While we could make the trip into town to use the laundromat, we’re not going to bother. At least, not yet. My daughters have already done a load of their own laundry in the bath tub, and I’m about to do the same.

The one good thing about the new washing machine not coming in right away is, we have time to haul the old one out and clean up the mess of oil under it.

By the time we got home, I was surprised it wasn’t even 2pm yet. If felt like it should have been more like 4 or 5!

This has been a very expensive month. I had to buy the push mower. Then I had to buy the parts and pieces to fix the sink. My daughter bought the new stove, and now we’ve bought a new washing machine. Meanwhile, we’ve got the riding mower still in the shop (at this point, I’m hoping they’ll continue to take their time getting to it!), plus my mother’s car will be ready for the end of the month. That one, at least, I’ve got almost 2/3rds paid off. My older daughter is still getting regular commissions, but my younger daughter is not going to be able to find a job for some time, given the pandemic situation, and our Premiere extending our “emergency” status for a couple more months, in spite of the lack of cases in our province. So it’s not like there’s any way for the income to increase with the outgo!

Unfortunately, it means a lot of things we’d hoped to get done this summer, likely won’t happen. We need to buy plywood for a floor on the trailer, and more for other projects we had in mind. I was hoping to buy materials to create a base for the cordwood outhouse we were planning to build this summer. While there is a lot we can get started on to prepare that won’t cost money, we do still need to buy some things, like mortar ingredients, and I was hoping to have concrete paving stones as a “floor” to build on. That project will likely have to be pushed back to next year. Plus, if anything else breaks down, there’s very little left in reserve. I’m just thankful we had as much as we did, set aside, to cover these. I just can’t help but think, how on earth are we supposed to come up with $10,000 for a new roof, when stuff like this keeps happening?

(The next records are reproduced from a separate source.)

(* ===== verification/Paging.v ===== *)
(** * Pages of an S3 listing

    [paginate] of internal/gateway/s3/handlers.go and the bounded set of candidates of listing.go:
    a page is a window of the keys in order. *)

From S2P Require Import Prelude GoStrings Database Heap Runes.

(** [sort.Search(n, f)]: binary search for the first index where [f] holds. *)
Fixpoint search_loop (fuel : nat) (f : nat -> bool) (i j : nat) : nat :=
  match fuel with
  | O => i
  | S fuel =>
      if (i <? j)%nat then
        let h := ((i + j) / 2)%nat in
        if negb (f h) then search_loop fuel f (h + 1)%nat j else search_loop fuel f i h
      else i
  end.
Definition Search (n : nat) (f : nat -> bool) : nat := search_loop n f 0 n.

(** ** Data *)

Record ObjectInfo := mkObject { ob_Key : string; ob_LastModified : string; ob_ETag : string; ob_Size : Z; ob_StorageClass : string }.
Definition noObject : ObjectInfo := mkObject "" "" "" 0 "".

(** [type listingItem struct]; also the items of [paginate]. *)
Record listingItem := mkItem { li_key : string; li_object : ObjectInfo; li_prefix : bool }.

(** [listingHeap.Less] *)
Definition lessItem (a b : listingItem) : bool := li_key b <s li_key a.

(** A page: objects, common prefixes, whether more follows, and the token to go on from. *)
Record Page := mkPage { pg_objects : list ObjectInfo; pg_prefixes : list string; pg_truncated : bool; pg_next : string }.

(** [func paginate(objects []ObjectInfo, commonPrefixes []string, startAfter string, maxKeys int)].
    [sort.Slice] is not stable, but the callers' keys are distinct. *)
Definition objectItem (o : ObjectInfo) : listingItem := mkItem (ob_Key o) o false.
Definition prefixItem (p : string) : listingItem := mkItem p noObject true.
Definition itemsOf (objects : list ObjectInfo) (commonPrefixes : list string) : list listingItem :=
  merge_sort (by_string li_key) (map objectItem objects ++ map prefixItem commonPrefixes)%list.
Definition paginate (objects : list ObjectInfo) (commonPrefixes : list string) (startAfter : string) (maxKeys : Z) : Page :=
  let items := itemsOf objects commonPrefixes in
  let items :=
    if negb (startAfter =s "") then
      drop (Search (length items) (fun i => match items !! i with Some it => startAfter <s li_key it | None => false end)) items
    else items in
  let isTruncated := maxKeys <? Z.of_nat (length items) in
  let items := if isTruncated then take (Z.to_nat maxKeys) items else items in
  let pageObjects := map li_object (List.filter (fun it => negb (li_prefix it)) items) in
  let pagePrefixes := map li_key (List.filter li_prefix items) in
  let nextToken :=
    if isTruncated && (0 <? Z.of_nat (length items)) then match last items with Some it => li_key it | None => "" end else "" in
  mkPage pageObjects pagePrefixes isTruncated nextToken.

(** ** The candidates of a page *)

(** The callback of [filesystemPage]: the candidates and the keys among them. *)
Definition candidate (after : string) (maxKeys : Z) (st : list listingItem * gset string) (item : listingItem) : list listingItem * gset string :=
  let '(candidates, present) := st in
  if (li_key item <=s after) || bool_decide (li_key item ∈ present) then st
  else
    let push candidates present := (Push lessItem candidates item, {[ li_key item ]} ∪ present) in
    if Z.of_nat (length candidates) =? maxKeys + 1 then
      match candidates with
      | [] => st
      | top :: _ =>
          if li_key top <=s li_key item then st
          else
            match Pop lessItem candidates with
            | None => st
            | Some (old, candidates) => push candidates (present ∖ {[ li_key old ]})
            end
      end
    else push candidates present.


(** ** The order of keys *)

Definition before (x y : listingItem) : Prop := (li_key x <s li_key y) = true.

Lemma lessItem_asym x y : lessItem x y = true -> lessItem y x = false.
Proof. apply ltb_asym. Qed.
Lemma lessItem_neg_trans x y z : lessItem y x = false -> lessItem z y = false -> lessItem z x = false.
Proof.
  unfold lessItem. intros H1 H2. destruct (li_key x <s li_key z) eqn:E; [|done].
  destruct (decide (li_key y = li_key z)) as [Ey|Hn]; [congruence|]. destruct (ltb_total _ _ Hn) as [H|H]; [congruence|].
  by rewrite (ltb_trans _ _ _ E H) in H1.
Qed.

#[export] Instance before_trans : Transitive before.
Proof. intros x y z. apply ltb_trans. Qed.

(** Distinct keys sort strictly, and there is one strictly sorted list of given elements. *)
Lemma sort_strict l : NoDup (map li_key l) -> StronglySorted before (merge_sort (by_string li_key) l).
Proof.
  intros Hn. pose proof (merge_sort_Permutation (by_string li_key) l) as Hp.
  assert (NoDup (map li_key (merge_sort (by_string li_key) l))) as Hn' by (by rewrite Hp).
  pose proof (StronglySorted_merge_sort (by_string li_key) l) as Hs. clear Hp. revert Hs Hn'.
  generalize (merge_sort (by_string li_key) l) as m. induction m as [|x m IH]; intros Hs Hm; [constructor|].
  cbn in Hm. apply NoDup_cons in Hm as [Hx Hm]. apply StronglySorted_inv in Hs as [Hs Hf]. constructor; [by apply IH|].
  rewrite !Forall_forall in *. intros y Hy. specialize (Hf y Hy). unfold before. unfold by_string in Hf.
  assert (li_key x <> li_key y) as Hne by (intros E; apply Hx; rewrite E; apply list_elem_of_In, in_map, list_elem_of_In; done).
  destruct (ltb_total _ _ Hne) as [H|H]; [done|]. apply Is_true_true in Hf. rewrite leb_ltb, H in Hf. done.
Qed.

But, thanks to my husband’s private insurance and disability income, the bills are being paid, there’s food on the table, and gas in the tank. Being hear at the farm, we’ve got a roof over our head (even if it needs replacing!) and are secure as “caretakers” of the property. We are much better off than so many others, and have much to be thankful for.

Well, there’s one thing that might help, on the financial side. Our internet provider has had a new tower built in the area.

When moving here, the only option we had was satellite and, because of plan limits at the time, we had to get two of them to provide enough data for our needs. (Getting internet is a necessity, since my daughter’s business is entirely online now.) Even then, we had issues. Eventually, we were able to double the data one of the plans. Meanwhile, we lose connectivity fairly easily. Particularly in summer, when the foliage is full. The primary account’s satellite is usually fine, but the secondary satellite is barely a couple of feet to the side, and the branches block the signal more frequently (I’ve lost internet several times, just writing this post!). As we reach the limit on the data plan for our primary account, we switch cables on our router to the secondary account – and we switched cables just this morning. We have been regularly going over our data plans, and while the company waived those costs for the past couple of months, due to the lock downs and more people being stuck at home, that ended this month.

My husband talked to the company and will arrange for someone to come by next month to do a site survey (when we’ll have money to pay for the survey). If they can get a signal to the new tower, we would be able to move away from satellite completely, have only one account, unlimited data, and save almost $200 a month.

Yeah. We spend over $300 a month, just to get internet out here, with limited data and frequent loss of connectivity.

I’m really hoping they find a signal this time!